Your objective
Entries follow. Return each line that contains the word "element".

Data for review below:

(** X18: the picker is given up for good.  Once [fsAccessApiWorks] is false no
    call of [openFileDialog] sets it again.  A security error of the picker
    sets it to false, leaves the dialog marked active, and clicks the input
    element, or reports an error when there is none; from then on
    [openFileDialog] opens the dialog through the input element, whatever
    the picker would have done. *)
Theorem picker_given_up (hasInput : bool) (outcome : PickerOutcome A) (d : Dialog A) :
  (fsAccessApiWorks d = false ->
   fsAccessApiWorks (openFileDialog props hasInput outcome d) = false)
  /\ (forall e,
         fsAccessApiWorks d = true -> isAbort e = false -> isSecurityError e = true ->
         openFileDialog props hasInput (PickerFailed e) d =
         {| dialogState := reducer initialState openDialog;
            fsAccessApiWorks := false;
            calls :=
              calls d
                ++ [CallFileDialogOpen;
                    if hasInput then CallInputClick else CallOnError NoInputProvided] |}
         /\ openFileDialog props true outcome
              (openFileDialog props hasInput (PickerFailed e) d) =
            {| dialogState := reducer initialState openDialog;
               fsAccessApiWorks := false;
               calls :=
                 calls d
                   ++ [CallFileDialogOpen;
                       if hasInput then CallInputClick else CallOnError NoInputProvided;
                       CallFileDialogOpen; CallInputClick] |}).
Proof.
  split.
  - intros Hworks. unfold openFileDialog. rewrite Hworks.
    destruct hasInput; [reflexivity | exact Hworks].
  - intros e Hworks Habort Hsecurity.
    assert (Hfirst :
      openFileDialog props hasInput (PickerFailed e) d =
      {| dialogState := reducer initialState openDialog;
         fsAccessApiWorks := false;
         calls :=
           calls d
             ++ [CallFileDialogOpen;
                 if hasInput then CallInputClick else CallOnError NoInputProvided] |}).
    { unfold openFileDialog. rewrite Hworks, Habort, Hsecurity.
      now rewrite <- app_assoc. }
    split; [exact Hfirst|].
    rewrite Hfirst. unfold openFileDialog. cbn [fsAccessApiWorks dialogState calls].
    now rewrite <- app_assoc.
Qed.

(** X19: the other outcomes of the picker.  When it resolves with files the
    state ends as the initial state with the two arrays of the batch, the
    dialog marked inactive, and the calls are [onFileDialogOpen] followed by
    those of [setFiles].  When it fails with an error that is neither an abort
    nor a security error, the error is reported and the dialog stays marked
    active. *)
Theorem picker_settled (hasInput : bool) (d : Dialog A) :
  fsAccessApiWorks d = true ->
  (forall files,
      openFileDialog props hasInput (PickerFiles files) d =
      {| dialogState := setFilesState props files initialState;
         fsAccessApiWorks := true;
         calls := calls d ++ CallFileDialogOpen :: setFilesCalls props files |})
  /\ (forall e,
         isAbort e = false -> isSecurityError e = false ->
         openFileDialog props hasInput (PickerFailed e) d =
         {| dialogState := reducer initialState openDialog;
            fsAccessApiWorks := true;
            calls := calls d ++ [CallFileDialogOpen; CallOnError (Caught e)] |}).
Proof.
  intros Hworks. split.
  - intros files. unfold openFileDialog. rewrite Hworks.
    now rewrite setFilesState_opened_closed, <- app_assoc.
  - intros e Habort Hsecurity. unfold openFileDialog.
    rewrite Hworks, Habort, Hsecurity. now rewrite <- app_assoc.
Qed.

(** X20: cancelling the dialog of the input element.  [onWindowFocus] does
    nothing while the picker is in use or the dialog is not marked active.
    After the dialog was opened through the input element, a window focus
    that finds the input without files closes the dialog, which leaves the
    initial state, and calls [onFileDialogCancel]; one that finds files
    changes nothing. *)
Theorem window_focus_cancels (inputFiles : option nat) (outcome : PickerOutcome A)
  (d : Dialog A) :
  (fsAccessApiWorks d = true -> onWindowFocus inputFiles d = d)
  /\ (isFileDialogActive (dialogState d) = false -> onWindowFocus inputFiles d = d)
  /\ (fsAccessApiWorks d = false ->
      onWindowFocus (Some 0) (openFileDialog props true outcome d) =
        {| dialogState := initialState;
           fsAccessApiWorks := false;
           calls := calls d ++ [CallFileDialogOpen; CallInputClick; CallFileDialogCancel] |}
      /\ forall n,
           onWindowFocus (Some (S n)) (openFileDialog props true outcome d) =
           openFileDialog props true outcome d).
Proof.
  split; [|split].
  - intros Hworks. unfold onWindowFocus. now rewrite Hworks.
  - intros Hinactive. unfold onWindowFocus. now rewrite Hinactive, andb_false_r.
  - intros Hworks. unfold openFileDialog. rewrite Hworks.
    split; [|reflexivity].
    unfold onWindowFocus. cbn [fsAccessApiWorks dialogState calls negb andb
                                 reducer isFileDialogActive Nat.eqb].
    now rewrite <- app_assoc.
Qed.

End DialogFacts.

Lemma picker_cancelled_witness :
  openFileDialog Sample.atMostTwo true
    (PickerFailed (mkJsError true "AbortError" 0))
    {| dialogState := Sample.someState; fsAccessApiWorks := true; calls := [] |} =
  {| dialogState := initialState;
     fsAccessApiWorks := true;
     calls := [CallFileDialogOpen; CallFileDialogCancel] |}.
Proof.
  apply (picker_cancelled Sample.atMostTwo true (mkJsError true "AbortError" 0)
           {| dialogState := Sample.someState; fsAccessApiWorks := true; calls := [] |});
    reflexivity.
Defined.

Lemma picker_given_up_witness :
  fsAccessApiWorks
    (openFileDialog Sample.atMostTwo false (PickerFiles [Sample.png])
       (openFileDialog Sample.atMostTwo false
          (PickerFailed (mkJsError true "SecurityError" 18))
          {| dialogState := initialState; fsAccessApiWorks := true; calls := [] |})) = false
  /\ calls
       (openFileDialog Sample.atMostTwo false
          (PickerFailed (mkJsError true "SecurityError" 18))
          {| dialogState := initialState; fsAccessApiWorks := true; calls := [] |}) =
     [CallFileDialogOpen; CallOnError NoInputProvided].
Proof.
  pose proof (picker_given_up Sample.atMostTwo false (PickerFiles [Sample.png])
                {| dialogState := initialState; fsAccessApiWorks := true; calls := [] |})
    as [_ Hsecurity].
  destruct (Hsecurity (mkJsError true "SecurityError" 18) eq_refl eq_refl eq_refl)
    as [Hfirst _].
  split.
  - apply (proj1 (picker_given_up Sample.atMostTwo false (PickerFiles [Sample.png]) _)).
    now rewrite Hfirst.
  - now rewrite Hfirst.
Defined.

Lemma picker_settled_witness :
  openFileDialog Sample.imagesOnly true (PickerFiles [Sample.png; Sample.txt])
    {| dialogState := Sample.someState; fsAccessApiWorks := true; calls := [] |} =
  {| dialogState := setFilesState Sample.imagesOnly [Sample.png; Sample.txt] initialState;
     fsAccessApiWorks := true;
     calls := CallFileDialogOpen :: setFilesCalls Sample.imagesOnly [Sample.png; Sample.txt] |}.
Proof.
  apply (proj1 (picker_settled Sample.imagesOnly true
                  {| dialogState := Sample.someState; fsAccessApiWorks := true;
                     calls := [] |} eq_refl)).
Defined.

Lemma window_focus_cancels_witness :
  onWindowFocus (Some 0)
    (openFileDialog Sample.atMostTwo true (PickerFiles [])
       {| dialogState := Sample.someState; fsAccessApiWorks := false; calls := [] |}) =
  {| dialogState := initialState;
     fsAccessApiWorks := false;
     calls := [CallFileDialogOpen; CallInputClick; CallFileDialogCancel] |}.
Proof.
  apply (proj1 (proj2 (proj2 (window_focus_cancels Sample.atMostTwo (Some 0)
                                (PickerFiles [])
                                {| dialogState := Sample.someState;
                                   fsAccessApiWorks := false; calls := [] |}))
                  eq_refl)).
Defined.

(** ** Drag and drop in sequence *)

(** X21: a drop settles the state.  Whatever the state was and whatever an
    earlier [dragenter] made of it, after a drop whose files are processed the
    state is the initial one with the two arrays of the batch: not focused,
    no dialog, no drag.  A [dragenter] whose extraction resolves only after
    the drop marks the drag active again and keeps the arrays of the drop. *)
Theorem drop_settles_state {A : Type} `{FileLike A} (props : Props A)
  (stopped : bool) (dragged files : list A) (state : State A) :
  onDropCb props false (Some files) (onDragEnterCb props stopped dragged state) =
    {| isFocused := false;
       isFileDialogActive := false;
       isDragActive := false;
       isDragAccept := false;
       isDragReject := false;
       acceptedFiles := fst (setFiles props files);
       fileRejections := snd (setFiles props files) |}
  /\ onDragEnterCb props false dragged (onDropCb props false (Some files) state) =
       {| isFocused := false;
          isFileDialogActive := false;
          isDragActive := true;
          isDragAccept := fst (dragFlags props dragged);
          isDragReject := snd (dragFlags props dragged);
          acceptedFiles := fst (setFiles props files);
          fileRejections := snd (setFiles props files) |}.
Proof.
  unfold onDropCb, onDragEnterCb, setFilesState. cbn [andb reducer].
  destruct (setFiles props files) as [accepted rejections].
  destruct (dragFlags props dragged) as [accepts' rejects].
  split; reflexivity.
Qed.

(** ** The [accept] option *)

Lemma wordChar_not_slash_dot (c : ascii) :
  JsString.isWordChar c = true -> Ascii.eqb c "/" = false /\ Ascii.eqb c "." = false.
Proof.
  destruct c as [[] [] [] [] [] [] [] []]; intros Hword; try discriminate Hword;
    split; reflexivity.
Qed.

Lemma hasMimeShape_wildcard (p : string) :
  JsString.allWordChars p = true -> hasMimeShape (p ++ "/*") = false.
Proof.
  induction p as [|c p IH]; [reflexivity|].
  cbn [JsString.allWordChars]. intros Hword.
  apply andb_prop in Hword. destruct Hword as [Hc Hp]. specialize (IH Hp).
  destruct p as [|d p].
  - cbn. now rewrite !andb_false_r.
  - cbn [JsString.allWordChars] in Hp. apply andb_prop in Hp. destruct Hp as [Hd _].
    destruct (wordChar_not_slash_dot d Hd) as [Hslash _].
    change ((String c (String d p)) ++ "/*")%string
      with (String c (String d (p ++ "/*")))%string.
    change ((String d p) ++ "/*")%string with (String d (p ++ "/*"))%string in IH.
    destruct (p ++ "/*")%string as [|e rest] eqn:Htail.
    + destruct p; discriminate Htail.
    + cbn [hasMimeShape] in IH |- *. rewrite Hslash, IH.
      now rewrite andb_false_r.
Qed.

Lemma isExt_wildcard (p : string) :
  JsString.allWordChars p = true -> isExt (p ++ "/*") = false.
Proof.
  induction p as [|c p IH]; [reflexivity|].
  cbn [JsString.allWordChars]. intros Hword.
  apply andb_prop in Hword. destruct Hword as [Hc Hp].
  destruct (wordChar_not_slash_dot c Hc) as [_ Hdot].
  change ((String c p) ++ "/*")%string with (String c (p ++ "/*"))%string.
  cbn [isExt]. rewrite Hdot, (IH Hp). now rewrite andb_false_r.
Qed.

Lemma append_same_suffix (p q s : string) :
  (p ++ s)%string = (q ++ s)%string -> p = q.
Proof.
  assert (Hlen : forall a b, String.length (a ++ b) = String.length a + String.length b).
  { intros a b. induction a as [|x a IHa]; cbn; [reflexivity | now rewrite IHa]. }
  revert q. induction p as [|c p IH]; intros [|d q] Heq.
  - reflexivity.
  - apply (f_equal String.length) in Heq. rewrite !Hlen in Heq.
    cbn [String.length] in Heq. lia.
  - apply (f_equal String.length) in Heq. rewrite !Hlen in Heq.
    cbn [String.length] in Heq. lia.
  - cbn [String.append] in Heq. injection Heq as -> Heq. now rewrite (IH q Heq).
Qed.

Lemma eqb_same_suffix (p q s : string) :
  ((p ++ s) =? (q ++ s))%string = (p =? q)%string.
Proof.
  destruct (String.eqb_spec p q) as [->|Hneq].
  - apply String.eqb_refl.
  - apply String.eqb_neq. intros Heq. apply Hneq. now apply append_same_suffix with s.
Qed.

End of Data for review.

Completed exercise
    element, or reports an error when there is none; from then on
    [openFileDialog] opens the dialog through the input element, whatever
(** X20: cancelling the dialog of the input element.  [onWindowFocus] does
    After the dialog was opened through the input element, a window focus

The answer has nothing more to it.